Alors que Martin Bouygues joue de son influence pour rencontrer personnellement François Hollande et défendre en dernière minute son projet d'acquisition de SFR en misant notamment sur la préservation de l'emploi, Numericable s'emploie à contrer l'argumentaire en reprenant les mêmes promesses. Bien placé pour acheter SFR, Numericable conforte ses positions.

Interrogé par Le Figaro, Patrick Drahi, le président du fonds Altice qui détient Numericable, affirme ainsi ce mardi que le câblo-opérateur s'engage lui aussi "à conserver les 8500 emplois chez SFR et les 2400 emplois chez Numericable, et même recruter des commerciaux pour le marché des entreprises".

Par ailleurs, alors que Bouygues imagine se séparer de son réseau d'antennes-relais au profit de Free, Numericable n'aurait aucune infrastructure à revendre au vilain petit canard des télécoms, et promet de faire appel à des industriels français (Alcatel-Lucent, Technicolor, Sagemcom) pour développer ses activités, y compris à l'étranger.

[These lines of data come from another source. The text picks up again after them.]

(* ===== verification/ClientFollows.v ===== *)
(** * The client library against the daemon

    The messages the daemon sends to a subscriber are accepted by the library,
    and the cache it keeps agrees with the daemon's state: the theorems on the
    daemon's stream (Events.v) and on the reader thread (ClientLive.v) compose. *)

From S2P Require Import Prelude Wire CatalogDefs CatalogData Catalog SourceSession Sampler.
From S2P Require Import ServerDefs ServerOps ServerQueue ServerClient Replica ServerCatchup.
From S2P Require Import ServerInput DaemonOps Distribute Broadcast Daemon Heartbeat Events.
From S2P Require Import ClientDefs ClientOps ClientIo ClientCache ClientSync ClientLive.

(** The ids of the catalog are within the library's lookup table. *)
Class CatalogIndexed (C : Catalog) : Prop :=
  catalog_indexed : Forall (fun id => id < CAN_ID_LOOKUP_CAP) CAN_IDS.

#[export] Instance generated_catalog_indexed : CatalogIndexed generated_catalog.
Proof.
  assert (H : forallb (fun id => id <? CAN_ID_LOOKUP_CAP) (@CAN_IDS generated_catalog) = true)
    by (vm_compute; reflexivity).
  unfold CatalogIndexed. apply Forall_forall. intros id Hid.
  by apply Z.ltb_lt, (proj1 (forallb_forall _ _) H).
Qed.

(** ** Encodings are bytes *)

Ltac bytes_tac :=
  unfold bytes_ok; rewrite ?Forall_app, ?Forall_singleton; split_and!;
  try apply be16_u8; try apply be32_u8; try apply be64_u8; try done;
  try (unfold is_u8; lia).

Lemma frame_bytes_ok f : frame_ok f -> bytes_ok (frame_bytes f).
Proof.
  intros (_ & Hs & _ & Hd & _). unfold frame_bytes, ROADCAST_OBSERVATION_VALID in *. bytes_tac.
Qed.

Lemma signal_bytes_ok u : update_ok u -> bytes_ok (signal_bytes u).
Proof.
  intros (_ & _ & _ & _ & _ & Hs & Hc). unfold signal_bytes, ROADCAST_OBSERVATION_INVALID in *.
  destruct (calibrated (upd_value u) =? 0); bytes_tac.
Qed.

Lemma concat_bytes_ok {A} (enc : A -> list Z) items :
  Forall (fun x => bytes_ok (enc x)) items -> bytes_ok (concat (map enc items)).
Proof. induction 1; cbn; [by apply Forall_nil|]. by apply Forall_app. Qed.

Lemma frame_batch_bytes_ok b : batch_ok frame_ok b -> bytes_ok (frame_batch_bytes b).
Proof.
  intros (_ & _ & _ & _ & _ & Hi). unfold frame_batch_bytes, batch_prefix_bytes. bytes_tac.
  apply concat_bytes_ok. revert Hi. apply Forall_impl, frame_bytes_ok.
Qed.

Lemma signal_batch_bytes_ok b : batch_ok update_ok b -> bytes_ok (signal_batch_bytes b).
Proof.
  intros (_ & _ & _ & _ & _ & Hi). unfold signal_batch_bytes, batch_prefix_bytes. bytes_tac.
  apply concat_bytes_ok. revert Hi. apply Forall_impl, signal_bytes_ok.
Qed.

Lemma heartbeat_bytes_ok h : heartbeat_ok h -> bytes_ok (heartbeat_bytes h).
Proof.
  intros (_ & _ & _ & _ & _ & Hs). unfold heartbeat_bytes, ROADCAST_SOURCE_STATE_DEGRADED in *.
  change [0; 0; 0] with ([0] ++ [0] ++ [0]). bytes_tac.
Qed.

(** ** Updates keep the invariant *)

Lemma replace_frames_ok items : forall fs fs',
  Forall frame_ok items -> replace_frames fs items = Some fs' -> Forall frame_ok fs ->
  Forall frame_ok fs' /\ zlen fs' = zlen fs.
Proof.
  induction items as [|f items IH]; intros fs fs' Hi H Hf; cbn in H; [by injection H as <-|].
  inversion_clear Hi as [|? ? Hf1 Hi']. unfold replace_frame in H.
  destruct (_ <? _); [|done]. destruct (position _ _) as [i|]; [|done]. cbn in H.
  destruct (IH _ _ Hi' H) as [H1 H2]; [by apply Forall_insert|]. by rewrite H2, zlen_insert.
Qed.

Lemma replace_signals_ok items : forall vs vs',
  Forall update_ok items -> replace_signals vs items = Some vs' -> Forall value_ok vs ->
  Forall value_ok vs' /\ zlen vs' = zlen vs.
Proof.
  induction items as [|u items IH]; intros vs vs' Hi H Hv; cbn in H; [by injection H as <-|].
  inversion_clear Hi as [|? ? Hu Hi']. unfold replace_signal in H. destruct (_ <? _); [|done]. cbn in H.
  destruct (IH _ _ Hi' H) as [H1 H2]; [apply Forall_insert; [done|apply Hu]|].
  by rewrite H2, zlen_insert.
Qed.

Lemma update_cache_ok c sy m sy' :
  sync_ok c sy -> bytes_ok m.2 -> update_cache sy m = Some sy' -> sync_ok c sy'.
Proof.
  intros (Hl1 & Hl2 & Hf & Hv) Hb. unfold update_cache. destruct (_ =? _).
  - pose proof (decode_frame_batch_exact m.2 UINT16_MAX Hb) as Hx. unfold decodes_exactly in Hx.
    destruct (roadcast_decode_frame_batch _ _ _) as [b| |]; [|done..]. destruct (delta _ _); [|done].
    destruct (replace_frames _ _) as [fs|] eqn:E; [|done]. intros [= <-].
    destruct Hx as [[(_ & _ & _ & _ & _ & Hi) _] _].
    destruct (replace_frames_ok _ _ _ Hi E Hf) as [H1 H2]. split_and!; try done. cbn. congruence.
  - destruct (_ =? _); [|done].
    pose proof (decode_signal_batch_exact m.2 UINT16_MAX Hb) as Hx. unfold decodes_exactly in Hx.
    destruct (roadcast_decode_signal_batch _ _ _) as [b| |]; [|done..]. destruct (delta _ _); [|done].
    destruct (replace_signals _ _) as [vs|] eqn:E; [|done]. intros [= <-].
    destruct Hx as [[(_ & _ & _ & _ & _ & Hi) _] _].
    destruct (replace_signals_ok _ _ _ Hi E Hv) as [H1 H2]. split_and!; try done. cbn. congruence.
Qed.

Lemma live_client_ok c m c' :
  client_ok c -> bytes_ok m.2 -> live_client c m = Some c' -> client_ok c'.
Proof.
  intros Hc Hb. pose proof Hc as [[] ? ? ? ?]. unfold live_client. destruct (_ =? _).
  - destruct (roadcast_decode_heartbeat _ _); [|done..]. destruct (_ =? _); [|done]. intros [= <-].
    constructor; [by constructor|done..].
  - destruct (update_cache (cache_of c) m) as [sy|] eqn:E; [|done]. intros [= <-].
    pose proof (update_cache_ok c _ _ _ (cache_sync_ok c (client_ok_safe c Hc)) Hb E) as (? & ? & ? & ?).
    constructor; [by constructor|done..|].
    eapply table_over_ids; [|done]. symmetry. exact (update_cache_ids _ _ _ E).
Qed.

(** ** A client of this catalog *)

Definition replica_of (c : client_t) : replica := mk_replica (cc_frames c) (cc_signals c).

Section Follows.
Context `{HC : CatalogOk} `{HI : !CatalogIndexed C}.

(** The client has the frames and signals of the catalog, and a payload buffer for
    every message of the daemon. *)
Definition mirrors (c : client_t) : Prop :=
  client_ok c /\ map can_id (cc_frames c) = CAN_IDS /\ cc_signal_count c = SIGNAL_COUNT
  /\ PAYLOAD_CAP <= cc_payload_capacity c.

Lemma mirrors_frame_count c : mirrors c -> zlen (cc_frames c) = FRAME_COUNT.
Proof.
  intros (_ & Hids & _). apply (f_equal length) in Hids. rewrite length_map in Hids.
  unfold zlen, FRAME_COUNT, zlen in *. lia.
Qed.
(* ===== verification/SetupDefs.v ===== *)
(** * The start and the end of the daemon's process: interface

    The system calls, the thread and the libuv calls that src/roadcastd.c makes
    outside its event loop, with what they acquire and release. *)

From Stdlib Require Import String.
From S2P Require Import Prelude Effect Text Options Wire CatalogDefs Catalog SourceSession Sampler.
From S2P Require Import ServerDefs ServerOps DaemonOps Harmless.

Definition DEFAULT_DAEMON_SOCKET : list Z := c_bytes "@roadcast".
Definition DEFAULT_PROCESS : list Z := c_bytes "vehicle@2.0-service".
Definition DEFAULT_HZ : Z := 60.
Definition HEARTBEAT_INTERVAL_MS : Z := 1000.
Definition STATS_INTERVAL_MS : Z := 10000.

Definition EINVAL : Z := 22.
Definition ENAMETOOLONG : Z := 36.
Definition SIGINT : Z := 2.
Definition SIGTERM : Z := 15.

(** The local variables of [main] that the options set. *)
Record daemon_options_t := mk_daemon_options {
  dop_socket_name : list Z;
  dop_process_name : list Z;
  dop_hz : Z;
  dop_client_queue_slots : Z;
  dop_fake : Z;
}.

#[export] Instance eta_daemon_options : Eta daemon_options_t := fun o =>
  mk_daemon_options (dop_socket_name o) (dop_process_name o) (dop_hz o) (dop_client_queue_slots o)
    (dop_fake o).

(** What the process holds: a descriptor of its own, a socket's address (the bytes
    of its path), a name in the file system, the event loop, a handle on it, the
    stream of a connection on it, an open source with its descriptors, the sampling
    thread, the lock of the sampler. *)
Inductive resource :=
  | Descriptor (fd : Z)
  | Address (fd : Z) (path : list Z)
  | Bound (path : list Z)
  | Loop
  | Handle (h : server_handle)
  | Stream (c : Z)
  | Source
  | Thread
  | Mutex.

(** The calls.  [handle_init] is [uv_async_init], [uv_pipe_init],
    [uv_timer_init] or [uv_signal_init] by the kind of the handle, [handle_start]
    is [uv_listen], [uv_timer_start] or [uv_signal_start] with the backlog, the
    interval or the signal.  A loop that has not been initialized must not be
    used: [uv_run] and [uv_loop_close] may be undefined.  [uv_run] is the whole
    run of the loop with the events of [Events] left out. *)
Class Process (W : Type) := {
  sys_errno : W -> Z;
  set_errno : Z -> W -> W;
  sys_socket : W -> Z * W;
  sys_fcntl : Z -> Z -> Z -> W -> Z * W;
  sys_close : Z -> W -> W;
  sys_unlink : list Z -> W -> W;
  sys_bind : Z -> list Z -> Z -> W -> Z * W;
  sys_listen : Z -> Z -> W -> Z * W;
  sys_strdup : W -> bool * W;
  sys_setpriority : W -> Z * W;
  pthread_mutex_init : W -> Z * W;
  pthread_mutex_destroy : W -> W;
  pthread_create : W -> Z * W;
  uv_loop_init : W -> Z * W;
  uv_loop_close : W -> res (Z * W);
  uv_run : W -> res W;
  uv_pipe_open : Z -> W -> Z * W;
  handle_init : server_handle -> W -> Z * W;
  handle_start : server_handle -> Z -> W -> Z * W;
}.

(** The name that [bind] creates: none for an abstract address. *)
Definition bound_name (path : list Z) : option (list Z) :=
  match c_string path with [] => None | name => Some name end.

(** What [bind] of the socket [fd] to an address creates. *)
Definition bound_by (fd : Z) (path : list Z) (len : Z) (x : resource) : Prop :=
  x = Address fd (take (Z.to_nat (len - SUN_PATH_OFFSET)) path)
  \/ exists name, bound_name path = Some name /\ x = Bound name.

(** What the event loop leaves when the last of its handles is gone: not what its
    handles and streams hold. *)
Definition outlives_loop (o : resource -> Prop) (x : resource) : Prop :=
  match x with
  | Handle _ | Stream _ => False
  | Address fd _ => o (Descriptor fd)
  | _ => True
  end.

Definition keeps (o o' : resource -> Prop) : Prop := forall x, o' x <-> o x.
Definition gains (o o' : resource -> Prop) (r : resource) : Prop := forall x, o' x <-> o x \/ x = r.
Definition loses (o o' : resource -> Prop) (r : resource) : Prop := forall x, o' x <-> o x /\ x <> r.

(** What the code relies on: what each call acquires and releases, that a call
    that fails with [errno] sets it, and that the loop can be left when every
    handle and every stream on it has been closed, with all of them gone.  A
    socket that is handed over to a handle is the handle's from then on. *)
Class ProcessOk {W} (P : Process W) (U : Uv W) := {
  owns : W -> resource -> Prop;
  stream_closing : W -> Z -> Prop;
  set_errno_ok e w : sys_errno (set_errno e w) = e /\ keeps (owns w) (owns (set_errno e w));
  sys_socket_ok w :
    let '(fd, w') := sys_socket w in
    if fd <? 0 then 0 < sys_errno w' /\ keeps (owns w) (owns w')
    else gains (owns w) (owns w') (Descriptor fd);
  sys_fcntl_ok fd cmd arg w :
    let '(r, w') := sys_fcntl fd cmd arg w in
    (r < 0 -> 0 < sys_errno w') /\ keeps (owns w) (owns w');
  sys_close_ok fd w :
    (0 < sys_errno w -> 0 < sys_errno (sys_close fd w))
    /\ forall x, owns (sys_close fd w) x
         <-> owns w x /\ x <> Descriptor fd /\ forall path, x <> Address fd path;
  sys_unlink_ok path w : loses (owns w) (owns (sys_unlink path w)) (Bound path);
  sys_bind_ok fd path len w :
    let '(r, w') := sys_bind fd path len w in
    if r <? 0 then 0 < sys_errno w' /\ keeps (owns w) (owns w')
    else forall x, owns w' x <-> owns w x \/ bound_by fd path len x;
  sys_listen_ok fd n w :
    let '(r, w') := sys_listen fd n w in
    (r < 0 -> 0 < sys_errno w') /\ keeps (owns w) (owns w');
  sys_strdup_ok w : keeps (owns w) (owns (sys_strdup w).2);
  sys_setpriority_ok w :
    keeps (owns w) (owns (sys_setpriority w).2)
    /\ (forall h, handle_is_closing h (sys_setpriority w).2 = handle_is_closing h w)
    /\ forall c, stream_closing (sys_setpriority w).2 c <-> stream_closing w c;
  mutex_init_ok w :
    let '(e, w') := pthread_mutex_init w in
    if e =? 0 then gains (owns w) (owns w') Mutex else keeps (owns w) (owns w');
  mutex_destroy_ok w : loses (owns w) (owns (pthread_mutex_destroy w)) Mutex;
  thread_create_ok w :
    let '(e, w') := pthread_create w in
    if e =? 0 then gains (owns w) (owns w') Thread else keeps (owns w) (owns w');
  thread_join_ok w :
    loses (owns w) (owns (pthread_join w)) Thread
    /\ forall c, stream_closing (pthread_join w) c <-> stream_closing w c;
  uv_loop_init_ok w :
    let '(r, w') := uv_loop_init w in
    if r <? 0 then keeps (owns w) (owns w') else gains (owns w) (owns w') Loop;
  uv_loop_close_ok w : owns w Loop ->
    exists r w', uv_loop_close w = Ok (r, w')
      /\ if r <? 0 then keeps (owns w) (owns w') else loses (owns w) (owns w') Loop;
  uv_run_ok w : owns w Loop ->
    (forall h, owns w (Handle h) -> handle_is_closing h w = true) ->
    (forall c, owns w (Stream c) -> stream_closing w c) ->
    exists w', uv_run w = Ok w'
      /\ forall x, owns w' x <-> owns w x /\ outlives_loop (owns w) x;
  uv_pipe_open_ok fd w :
    let '(r, w') := uv_pipe_open fd w in
    if r <? 0 then keeps (owns w) (owns w') else loses (owns w) (owns w') (Descriptor fd);
  handle_init_ok h w :
    let '(r, w') := handle_init h w in
    if r <? 0 then keeps (owns w) (owns w') else gains (owns w) (owns w') (Handle h);
  handle_start_ok h n w : keeps (owns w) (owns (handle_start h n w).2);
  handle_stop_ok h w :
    keeps (owns w) (owns (handle_stop h w))
    /\ (forall h', handle_is_closing h' (handle_stop h w) = handle_is_closing h' w)
    /\ forall c, stream_closing (handle_stop h w) c <-> stream_closing w c;
  handle_close_ok h w :
    keeps (owns w) (owns (handle_close h w))
    /\ (forall h', handle_is_closing h' (handle_close h w) = true
                  <-> h' = h \/ handle_is_closing h' w = true)
    /\ forall c, stream_closing (handle_close h w) c <-> stream_closing w c;
}.

(** ** The streams and the source *)

Section Interplay.
Context {W : Type} `{HP : ProcessOk W}.
Implicit Types w : W.

(** What the calls on the streams of the clients and the clock leave alone:
    everything but the streams, and the handles that are closing. *)
Definition undisturbed w w' : Prop :=
  (forall x, (forall c, x <> Stream c) -> owns w' x <-> owns w x)
  /\ forall h, handle_is_closing h w' = handle_is_closing h w.

(** No new stream, and a stream that is closing stays so. *)
Definition tended w w' : Prop :=
  forall c, (owns w' (Stream c) -> owns w (Stream c)) /\ (stream_closing w c -> stream_closing w' c).

(** The same for the streams other than [c]. *)
Definition tended_but c w w' : Prop :=
  forall c', c' <> c ->
    (owns w' (Stream c') -> owns w (Stream c')) /\ (stream_closing w c' -> stream_closing w' c').

(** What the calls on the source leave alone: everything but the source. *)
Definition untouched w w' : Prop :=
  (forall x, x <> Source -> owns w' x <-> owns w x)
  /\ (forall h, handle_is_closing h w' = handle_is_closing h w)
  /\ forall c, stream_closing w' c <-> stream_closing w c.
End Interplay.

(** [uv_pipe_init] makes a stream, [uv_close] closes it, no other call on a stream
    does either. *)
Class StreamsOk {W} `{HP : ProcessOk W} (K : Clock W) : Prop := {
  streams_undisturbed :: Harmless undisturbed (fun _ _ => True);
  streams_tended :: Harmless tended stream_closing;
  stream_init_undisturbed c w : undisturbed w (uv_pipe_init c w).2;
  stream_init_ok c w :
    let '(r, w') := uv_pipe_init c w in
    if r <? 0 then tended w w' else owns w' (Stream c) /\ tended_but c w w';
}.

(** [roadcast_vhal_open] acquires the source when it succeeds, and
    [roadcast_vhal_close] releases the one that is open.  [source_open]: the
    state is that of an open source. *)
Class SourceOk {V W} `{HP : ProcessOk W} (S : VhalSource V W) (K : Clock W) := {
  source_open : V -> Prop;
  source_untouched :: Transparent untouched;
  source_sleep_ok t w : owns (sleep_until t w) Source -> owns w Source;
  source_open_ok v p w : ~ owns w Source ->
    let '(r, v', w') := roadcast_vhal_open v p w in
    if r <? 0 then ~ owns w' Source else owns w' Source /\ source_open v';
  source_read_ok v fs w :
    let '(_, v', _, w') := roadcast_vhal_read v fs w in
    (owns w' Source -> owns w Source) /\ (source_open v -> source_open v');
  source_close_ok v w : (owns w Source -> source_open v) ->
    ~ owns (roadcast_vhal_close v w).2 Source;
}.
(* ===== verification/SetupOps.v ===== *)
(** * The start and the end of the daemon's process: src/roadcastd.c

    The socket, libuv's handles, the sampling thread, the options and [main], in
    the order of the source. *)

From Stdlib Require Import String Ascii.
From S2P Require Import Prelude Effect Text Options Wire CatalogDefs Catalog SourceSession Sampler.
From S2P Require Import ServerDefs ServerOps DaemonOps SetupDefs.

(** ** Options: the values, or the exit code *)

Section Options.
Context `{Catalog}.

Definition default_daemon_options : daemon_options_t :=
  mk_daemon_options DEFAULT_DAEMON_SOCKET DEFAULT_PROCESS DEFAULT_HZ CLIENT_QUEUE_SLOTS 0.

Fixpoint daemon_options (args : list (list Z)) (o : daemon_options_t) : daemon_options_t + Z :=
  match args with
  | [] => inl o
  | arg :: rest =>
      let number max set_ rest :=
        match rest with
        | value :: rest =>
            match parse_positive_int value 1 max with
            | Some n => daemon_options rest (set_ n)
            | None => inr 2
            end
        | [] => inr 2
        end in
      let text set_ rest :=
        match rest with
        | value :: rest => daemon_options rest (set_ value)
        | [] => inr 2
        end in
      if bool_decide (arg = c_bytes "--fake") then daemon_options rest (o <| dop_fake := 1 |>)
      else if bool_decide (arg = c_bytes "--fake-dense") then
        daemon_options rest (o <| dop_fake := 2 |>)
      else if bool_decide (arg = c_bytes "--hz") then number 240 (fun n => o <| dop_hz := n |>) rest
      else if bool_decide (arg = c_bytes "--socket") then
        text (fun v => o <| dop_socket_name := v |>) rest
      else if bool_decide (arg = c_bytes "--proc") then
        text (fun v => o <| dop_process_name := v |>) rest
      else if bool_decide (arg = c_bytes "--client-queue-slots") then
        number CLIENT_QUEUE_SLOTS (fun n => o <| dop_client_queue_slots := n |>) rest
      else if bool_decide (arg = c_bytes "--help") then inr 0
      else inr 2
  end.
End Options.

(** ** The address *)

(** The path and the length of the address and the new [filesystem_path], or
    [errno]. *)
Definition daemon_fill_unix_address (name filesystem_path : list Z)
  : res ((list Z * Z * list Z) + Z) :=
  let path := repeat 0 (Z.to_nat SUN_PATH_SIZE) in
  let length_ := zlen name in
  if length_ =? 0 then mret (inr EINVAL)
  else
    first ← rd name 0;
    if first =? 64 then
      if SUN_PATH_SIZE <=? length_ then mret (inr ENAMETOOLONG)
      else
        path ← wr path 0 0;
        rest ← slice name 1 (length_ - 1);
        path ← blit path 1 rest;
        mret (inl (path, SUN_PATH_OFFSET + length_, filesystem_path))
    else if (SUN_PATH_SIZE <=? length_) || (zlen filesystem_path <=? length_) then
      mret (inr ENAMETOOLONG)
    else
      path ← blit path 0 (name ++ [0]);
      filesystem_path ← blit filesystem_path 0 (name ++ [0]);
      mret (inl (path, SUN_PATH_OFFSET + length_ + 1, filesystem_path)).

(** How the process was left by the start: it has exited, or it is in the event
    loop. *)
Inductive outcome (V W : Type) :=
  | Exited (code : Z) (w : W)
  | Running (d : daemon V W).
Arguments Exited {V W}.
Arguments Running {V W}.

(** A Coq string with the bytes. *)
Definition text_of (bytes : list Z) : string :=
  string_of_list_ascii (map (fun b => ascii_of_N (Z.to_N b)) bytes).

Section Setup.
Context `{Catalog} {V W : Type} `{K : !Clock W} `{U : !Uv W} `{S : !VhalSource V W} `{P : !Process W}.
Implicit Types d : daemon V W.

(** ** The monad: the server and the outside world *)

Definition dsys {A} (f : W -> A * W) : OM (daemon V W) A := fun d =>
  let '(a, w) := f (world d) in Ok (a, d <| world := w |>).
Definition dsys_ (f : W -> W) : OM (daemon V W) unit := fun d =>
  Ok (tt, d <| world := f (world d) |>).
Definition dmodify (f : daemon V W -> daemon V W) : OM (daemon V W) unit := fun d =>
  Ok (tt, f d).
Definition dprocess (f : process_t -> process_t) : OM (daemon V W) unit := fun d =>
  Ok (tt, d <| process := f (process d) |>).

(** [result = m; if (result < 0) return result;] *)
Definition or_return (m : OM (daemon V W) Z) (k : OM (daemon V W) Z) : OM (daemon V W) Z :=
  result ← m; if result <? 0 then mret result else k.

(** ** The listener *)

Definition set_nonblocking_cloexec (fd : Z) : OM (daemon V W) Z :=
  flags ← dsys (sys_fcntl fd F_GETFL 0);
  if flags <? 0 then mret (-1)
  else
    r ← dsys (sys_fcntl fd F_SETFL (Z.lor flags O_NONBLOCK));
    if r <? 0 then mret (-1)
    else
      descriptor_flags ← dsys (sys_fcntl fd F_GETFD 0);
      if descriptor_flags <? 0 then mret (-1)
      else
        r ← dsys (sys_fcntl fd F_SETFD (Z.lor descriptor_flags FD_CLOEXEC));
        if r <? 0 then mret (-1) else mret 0.

(** [if (filesystem_path[0]) unlink(filesystem_path);] *)
Definition unlink_socket : OM (daemon V W) unit :=
  path ← oget (fun d => socket_path (process d));
  first ← omem (rd path 0);
  if negb (first =? 0) then dsys_ (sys_unlink (c_string path)) else mret tt.

(** From the socket on. *)
Definition bind_listener (path : list Z) (length_ : Z) : OM (daemon V W) Z :=
  fd ← dsys sys_socket;
  if fd <? 0 then mret (-1)
  else
    r ← set_nonblocking_cloexec fd;
    if r <? 0 then dsys_ (sys_close fd);; mret (-1)
    else
      unlink_socket;;
      r ← dsys (sys_bind fd path length_);
      r ← (if r <? 0 then mret r else dsys (sys_listen fd MAX_CLIENTS));
      if r <? 0 then
        saved_errno ← oget (fun d => sys_errno (world d));
        dsys_ (sys_close fd);;
        unlink_socket;;
        dsys_ (set_errno saved_errno);;
        mret (-1)
      else mret fd.

Definition open_listener (socket_name : list Z) : OM (daemon V W) Z :=
  path ← oget (fun d => socket_path (process d));
  address ← omem (daemon_fill_unix_address socket_name path);
  match address with
  | inr error => dsys_ (set_errno error);; mret (-1)
  | inl (path, length_, filesystem_path) =>
      dprocess (fun p => p <| socket_path := filesystem_path |>);;
      bind_listener path length_
  end.

(** ** libuv *)

(** A timer or a signal handle: initialized, marked as such, started. *)
Definition start_handle (h : server_handle) (mark : process_t -> process_t) (n : Z)
    (k : OM (daemon V W) Z) : OM (daemon V W) Z :=
  or_return (dsys (handle_init h))
    (dprocess mark;; or_return (dsys (handle_start h n)) k).

Definition initialize_libuv (socket_name : list Z) : OM (daemon V W) Z :=
  or_return (dsys uv_loop_init)
    (or_return (dsys (handle_init sample_notification))
      (dprocess (fun p => p <| async_initialized := 1 |>);;
       listener_fd ← open_listener socket_name;
       if listener_fd <? 0 then error ← oget (fun d => sys_errno (world d)); mret (- error)
       else
         result ← dsys (handle_init listener);
         if result <? 0 then dsys_ (sys_close listener_fd);; mret result
         else
           dprocess (fun p => p <| listener_initialized := 1 |>);;
           result ← dsys (uv_pipe_open listener_fd);
           if result <? 0 then dsys_ (sys_close listener_fd);; mret result
           else
             or_return (dsys (handle_start listener MAX_CLIENTS))
               (start_handle heartbeat_timer (fun p => p <| heartbeat_initialized := 1 |>)
                  HEARTBEAT_INTERVAL_MS
                 (start_handle stats_timer (fun p => p <| stats_initialized := 1 |>)
                    STATS_INTERVAL_MS
                   (start_handle sigint_handle (fun p => p <| sigint_initialized := 1 |>) SIGINT
                     (start_handle sigterm_handle (fun p => p <| sigterm_initialized := 1 |>) SIGTERM
                       (mret 0))))))).

(** ** The sampler *)

(** The thread starts with the sequence that has been published. *)
Definition sampler_start : OM (daemon V W) Z :=
  error ← dsys pthread_create;
  if negb (error =? 0) then dsys_ (set_errno error);; mret (-1)
  else
    dprocess (fun p => p <| thread_started := 1 |>);;
    next_tick ← dsys monotonic_ns;
    dmodify (fun d => d <| thread_sequence := published_sequence (sampler d) |>
                        <| thread_next_tick := next_tick |>);;
    mret 0.

Definition sampler_destroy d : daemon V W :=
  let d := sampler_stop d in
  let d :=
    if fake (sampler d) =? 0 then
      let '(session, w) := roadcast_source_session_close (sampler_source (sampler d)) (world d) in
      d <| sampler := (sampler d) <| sampler_source := session |> |> <| world := w |>
    else d in
  d <| world := pthread_mutex_destroy (world d) |>.

(** ** [main] *)

(** [sampler_init] and the server's first state; [None] when the sampler cannot
    be initialized. *)
Definition daemon_setup (o : daemon_options_t) (w : W) : res (option (daemon V W) * W) :=
  let '(error, w) := pthread_mutex_init w in
  if negb (error =? 0) then mret (None, set_errno error w)
  else
    let '(process_name, w) :=
      if dop_fake o =? 0 then
        let '(ok, w) := sys_strdup w in
        ((if ok : bool then Some (text_of (dop_process_name o)) else None), w)
      else (None, w) in
    d ← daemon_init (dop_hz o) (dop_fake o) (dop_client_queue_slots o) process_name w;
    match d with
    | Some d => mret (Some d, world d)
    | None => mret (None, pthread_mutex_destroy w)
    end.

(** From the shutdown on: the result of [uv_loop_close] and the world. *)
Definition tear_down d : res (Z * W) :=
  d ← server_shutdown d;
  w ← uv_run (world d);
  '(close_result, w) ← uv_loop_close w;
  '(_, d) ← unlink_socket (d <| world := w |>);
  mret (close_result, world (sampler_destroy d)).

(** [main] up to the event loop; [args] are the arguments after the program's
    name. *)
Definition daemon_main (args : list (list Z)) (w : W) : res (outcome V W) :=
  match daemon_options args default_daemon_options with
  | inr code => mret (Exited code w)
  | inl o =>
      '(d, w) ← daemon_setup o w;
      match d with
      | None => mret (Exited 1 w)
      | Some d =>
          '(result, d) ← initialize_libuv (dop_socket_name o) d;
          if result <? 0 then '(_, w) ← tear_down d; mret (Exited 1 w)
          else
            '(result, d) ← sampler_start d;
            if result <? 0 then '(_, w) ← tear_down d; mret (Exited 1 w)
            else if dop_fake o =? 0 then
              mret (Running (d <| world := (sys_setpriority (world d)).2 |>))
            else mret (Running d)
      end
  end.

(** [main] after the event loop. *)
Definition daemon_exit d : res (Z * W) :=
  '(close_result, w) ← tear_down d;
  mret (if close_result <? 0 then 1 else 0, w).
End Setup.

Un patriotisme appelé de ses voeux par Arnaud Montebourg.

Enfin sur le plan stratégique, Altice veut profiter de la marque SFR pour étendre son réseau de fibre optique, beaucoup plus rentable que les services mobiles. Avec 12 millions de foyers reliés d'ici 2017, "son but est de recruter 6 millions de clients d'ici trois ou quatre ans et ainsi d'accroître le chiffre d'affaires de 3 milliards d'euros", explique Le Figaro. Un objectif que peut difficilement atteindre Bouygues Telecom. De même sur les entreprises, Numericable ambitionne de capter 30 % du marché du très haut débit.

Bouygues Telecom n'a que jusqu'à mercredi soir pour déposer son offre de rachat et convaincre qu'il peut apporter des garanties équivalentes, non seulement en terme d'emplois sauvegardés, mais aussi de croissance à moyen terme.